Why fewer lines can matter
Fewer lines of production code can have practical benefits, especially for native deployment:
- Smaller audit surface. There is less implementation to inspect when reviewing numerical behavior, memory ownership, threading, error handling, or security-sensitive paths.
- Lower maintenance burden. A smaller codebase is usually easier to refactor, port, document, and keep consistent across compilers and platforms.
- Faster onboarding. Engineers can understand a focused library more quickly than a broad runtime with many subsystems and historical layers.
- Less build complexity. Fewer components and dependencies generally mean simpler builds, fewer generated artifacts, and fewer platform-specific integration problems.
- Smaller bug surface. LOC does not predict bugs by itself, but every subsystem adds possible interactions. A focused implementation has fewer interactions to reason about.

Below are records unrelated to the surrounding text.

Lemma renewCred_renews_witness :
  let c := healthy "a" in
  let st := job false 0 0 [c] in
  execs (snd (renewCred c st))
  = [Credential_updateExpirationQuery
       (mkCredential 1%Z (3600 * Second)%Z)] /\
  fst (renewCred c st) = (None, c).
Proof.
  intros c st.
  apply (renewCred_renews (C := scripted) c st tt (mkWorld 1 [c]) c
           (mkWorld 2 [c]) 200%Z (mkWorld 3 [c]) 3600%Z (mkWorld 4 [c]));
    reflexivity.
Defined.

Lemma renewCred_other_failure_witness :
  let c := rejected "a" 403 in
  let st := job false 0 0 [c] in
  execs (snd (renewCred c st)) = [] /\
  fst (renewCred c st)
  = (Some (E_Wrap (E_Wrap (E_Response 403) "vault.(client).renewLease" None)
             "vault.(CredentialRenewalJob).renewCred"
             (Some "unable to renew credential")), c).
Proof.
  intros c st.
  rewrite (renewCred_other_failure (C := scripted) c st tt (mkWorld 1 [c])
             c (mkWorld 2 [c]) 403%Z (mkWorld 3 [c])
             (E_Wrap (E_Response 403) "vault.(client).renewLease" None)
             (mkWorld 4 [c]));
    try reflexivity.
  - split; reflexivity.
  - discriminate.
Defined.

Lemma revokeCred_any_failure_witness :
  let c := rejected "a" 403 in
  let st := job false 0 0 [c] in
  execs (snd (revokeCred c st)) = [] /\
  fst (revokeCred c st)
  = (Some (E_Wrap (E_Wrap (E_Response 403) "vault.(client).revokeLease" None)
             "vault.(CredentialRenewalJob).revokeCred"
             (Some "unable to revoke credential")), c).
Proof.
  intros c st.
  rewrite (revokeCred_any_failure (C := scripted) c st tt (mkWorld 1 [c])
             c (mkWorld 2 [c]) 403%Z (mkWorld 3 [c])
             (E_Wrap (E_Response 403) "vault.(client).revokeLease" None)
             (mkWorld 4 [c]));
    try reflexivity.
  split; reflexivity.
Defined.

- Better fit for embedded and edge use. When the target is a small native application, a compact source and runtime footprint can make the difference between a deployable solution and one that needs a separate trimming/export pipeline.
The tradeoff is scope. PyTorch’s larger native runtime buys a very broad operator set, dynamic dispatch, extensive integration points, and a large ecosystem. OpenNN’s smaller codebase is an advantage when the task fits its focused C++ library model.